TASK BRIEF
The reply should return the data in full, exactly as written.

*** Opening MATERIAL SHOWN ***

(* ===== verification/MemoryKernel.v ===== *)
(** A collection kept in memory: an instance of the kernel interface that the
    witnesses run.  It stands for no file of the repository. *)

From S2P Require Import Prelude Assoc PyFloat PyValue Json Envelope Models KernelConfig KernelInterface Database.

Record row : Type := Row {
  row_sequence : Z; row_vector : pyval; row_fields : pyval; row_sparse : pyval }.

Record memory : Type := Memory {
  mem_config : dict;
  mem_rows : list (Z * row);
  mem_sequence : Z;
  mem_open : bool }.

Definition set_rows (rows : list (Z * row)) (m : memory) : memory :=
  Memory (mem_config m) rows (mem_sequence m + 1) (mem_open m).

Definition put (id : Z) (vector fields : pyval) (m : memory) : memory :=
  set_rows (assoc_set (mem_rows m) id (Row (mem_sequence m + 1) vector fields (PList []))) m.

Definition put_sparse (id : Z) (sparse : pyval) (m : memory) : memory :=
  match assoc_get (mem_rows m) id with
  | Some r => set_rows (assoc_set (mem_rows m) id
                (Row (mem_sequence m + 1) (row_vector r) (row_fields r) sparse)) m
  | None => m
  end.

Definition export_row (kv : Z * row) : pyval :=
  PDict [("id", PInt kv.1); ("sequence", PInt (row_sequence kv.2));
         ("vector", row_vector kv.2); ("fields", row_fields kv.2); ("sparse", row_sparse kv.2)].

Definition apply_item (m : memory) (item : pyval) : memory :=
  match item with
  | PDict d =>
      match dict_get d "id", dict_get d "vector", dict_get d "fields" with
      | Some (PInt id), Some v, Some f => put id v f m
      | _, _, _ => m
      end
  | _ => m
  end.

(** Every row is a hit, with its identifier for a score. *)
Definition hits (m : memory) : pyval :=
  PList ((fun kv => PDict [("id", PInt kv.1); ("score", PInt kv.1)]) <$> mem_rows m).

Definition stats : pyval :=
  PDict ((fun name => (name, PInt 0)) <$> SearchStats.FIELDS).

Definition memory_step (method : string) (args : list pyval) (m : memory)
    : option (pyval * memory) :=
  match method, args with
  | "close", [] => Some (PNone, Memory (mem_config m) (mem_rows m) (mem_sequence m) false)
  | "last_sequence", [] => Some (PInt (mem_sequence m), m)
  | "collection_config", [] => Some (PDict (mem_config m), m)
  | "last_search_stats", [] => Some (stats, m)
  | "vector_fields", [] => Some (PList [], m)
  | "flush", [] => Some (PNone, m)
  | "export_records", [] => Some (PList (export_row <$> mem_rows m), m)
  | "upsert_document", [PInt id; v; f] => Some (PNone, put id v f m)
  | "upsert_sparse", [PInt id; s] => Some (PNone, put_sparse id s m)
  | "delete", [PInt id] => Some (PNone, set_rows (assoc_delete (mem_rows m) id) m)
  | "apply_batch", [PList l] =>
      Some (PDict [("first_sequence", PInt (mem_sequence m + 1));
                  ("last_sequence", PInt (mem_sequence m + Z.of_nat (length l)));
                  ("count", PInt (Z.of_nat (length l)))], foldl apply_item m l)
  | "get", [PInt id] =>
      Some (match assoc_get (mem_rows m) id with
           | Some r => export_row (id, r)
           | None => PNone
           end, m)
  | "search_dot", _ | "search_dense_where", _ => Some (hits m, m)
  | _, _ => None
  end.

Definition memory_call (method : string) (args : list pyval) (m : memory) : res pyval * memory :=
  if negb (mem_open m) then (raise RuntimeError "collection is closed", m)
  else match memory_step method args m with
       | Some (v, m) => (Ok v, m)
       | None => (raise RuntimeError ("cancelled: " +:+ method), m)
       end.

(** Opening: the stored rows, or an empty collection with the validated
    configuration. *)
Definition memory_open (dir : option memory) (dim : Z) (config schema : pyval) : res memory :=
  match dir with
  | Some m => Ok (Memory (mem_config m) (mem_rows m) (mem_sequence m) true)
  | None =>
      c ← validate_collection_config dim config;
      Ok (Memory c [] 0 true)
  end.

#[export] Instance memory_kernel : Kernel memory :=
  {| kernel_open := memory_open; kernel_call := memory_call |}.

#[export] Instance memory_errors : OrdinaryErrors memory.
Proof.
  intros method args m e m'. cbn [kernel_call memory_kernel]. unfold memory_call.
  destruct (negb _); [by intros [= <- _]|].
  destruct (memory_step method args m) as [[v n]|]; [done|by intros [= <- _]].
Qed.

*** Closing MATERIAL SHOWN ***

TASK OUTPUT
(* ===== verification/MemoryKernel.v ===== *)
(** A collection kept in memory: an instance of the kernel interface that the
    witnesses run.  It stands for no file of the repository. *)

From S2P Require Import Prelude Assoc PyFloat PyValue Json Envelope Models KernelConfig KernelInterface Database.

Record row : Type := Row {
  row_sequence : Z; row_vector : pyval; row_fields : pyval; row_sparse : pyval }.

Record memory : Type := Memory {
  mem_config : dict;
  mem_rows : list (Z * row);
  mem_sequence : Z;
  mem_open : bool }.

Definition set_rows (rows : list (Z * row)) (m : memory) : memory :=
  Memory (mem_config m) rows (mem_sequence m + 1) (mem_open m).

Definition put (id : Z) (vector fields : pyval) (m : memory) : memory :=
  set_rows (assoc_set (mem_rows m) id (Row (mem_sequence m + 1) vector fields (PList []))) m.

Definition put_sparse (id : Z) (sparse : pyval) (m : memory) : memory :=
  match assoc_get (mem_rows m) id with
  | Some r => set_rows (assoc_set (mem_rows m) id
                (Row (mem_sequence m + 1) (row_vector r) (row_fields r) sparse)) m
  | None => m
  end.

Definition export_row (kv : Z * row) : pyval :=
  PDict [("id", PInt kv.1); ("sequence", PInt (row_sequence kv.2));
         ("vector", row_vector kv.2); ("fields", row_fields kv.2); ("sparse", row_sparse kv.2)].

Definition apply_item (m : memory) (item : pyval) : memory :=
  match item with
  | PDict d =>
      match dict_get d "id", dict_get d "vector", dict_get d "fields" with
      | Some (PInt id), Some v, Some f => put id v f m
      | _, _, _ => m
      end
  | _ => m
  end.

(** Every row is a hit, with its identifier for a score. *)
Definition hits (m : memory) : pyval :=
  PList ((fun kv => PDict [("id", PInt kv.1); ("score", PInt kv.1)]) <$> mem_rows m).

Definition stats : pyval :=
  PDict ((fun name => (name, PInt 0)) <$> SearchStats.FIELDS).

Definition memory_step (method : string) (args : list pyval) (m : memory)
    : option (pyval * memory) :=
  match method, args with
  | "close", [] => Some (PNone, Memory (mem_config m) (mem_rows m) (mem_sequence m) false)
  | "last_sequence", [] => Some (PInt (mem_sequence m), m)
  | "collection_config", [] => Some (PDict (mem_config m), m)
  | "last_search_stats", [] => Some (stats, m)
  | "vector_fields", [] => Some (PList [], m)
  | "flush", [] => Some (PNone, m)
  | "export_records", [] => Some (PList (export_row <$> mem_rows m), m)
  | "upsert_document", [PInt id; v; f] => Some (PNone, put id v f m)
  | "upsert_sparse", [PInt id; s] => Some (PNone, put_sparse id s m)
  | "delete", [PInt id] => Some (PNone, set_rows (assoc_delete (mem_rows m) id) m)
  | "apply_batch", [PList l] =>
      Some (PDict [("first_sequence", PInt (mem_sequence m + 1));
                  ("last_sequence", PInt (mem_sequence m + Z.of_nat (length l)));
                  ("count", PInt (Z.of_nat (length l)))], foldl apply_item m l)
  | "get", [PInt id] =>
      Some (match assoc_get (mem_rows m) id with
           | Some r => export_row (id, r)
           | None => PNone
           end, m)
  | "search_dot", _ | "search_dense_where", _ => Some (hits m, m)
  | _, _ => None
  end.

Definition memory_call (method : string) (args : list pyval) (m : memory) : res pyval * memory :=
  if negb (mem_open m) then (raise RuntimeError "collection is closed", m)
  else match memory_step method args m with
       | Some (v, m) => (Ok v, m)
       | None => (raise RuntimeError ("cancelled: " +:+ method), m)
       end.

(** Opening: the stored rows, or an empty collection with the validated
    configuration. *)
Definition memory_open (dir : option memory) (dim : Z) (config schema : pyval) : res memory :=
  match dir with
  | Some m => Ok (Memory (mem_config m) (mem_rows m) (mem_sequence m) true)
  | None =>
      c ← validate_collection_config dim config;
      Ok (Memory c [] 0 true)
  end.

#[export] Instance memory_kernel : Kernel memory :=
  {| kernel_open := memory_open; kernel_call := memory_call |}.

#[export] Instance memory_errors : OrdinaryErrors memory.
Proof.
  intros method args m e m'. cbn [kernel_call memory_kernel]. unfold memory_call.
  destruct (negb _); [by intros [= <- _]|].
  destruct (memory_step method args m) as [[v n]|]; [done|by intros [= <- _]].
Qed.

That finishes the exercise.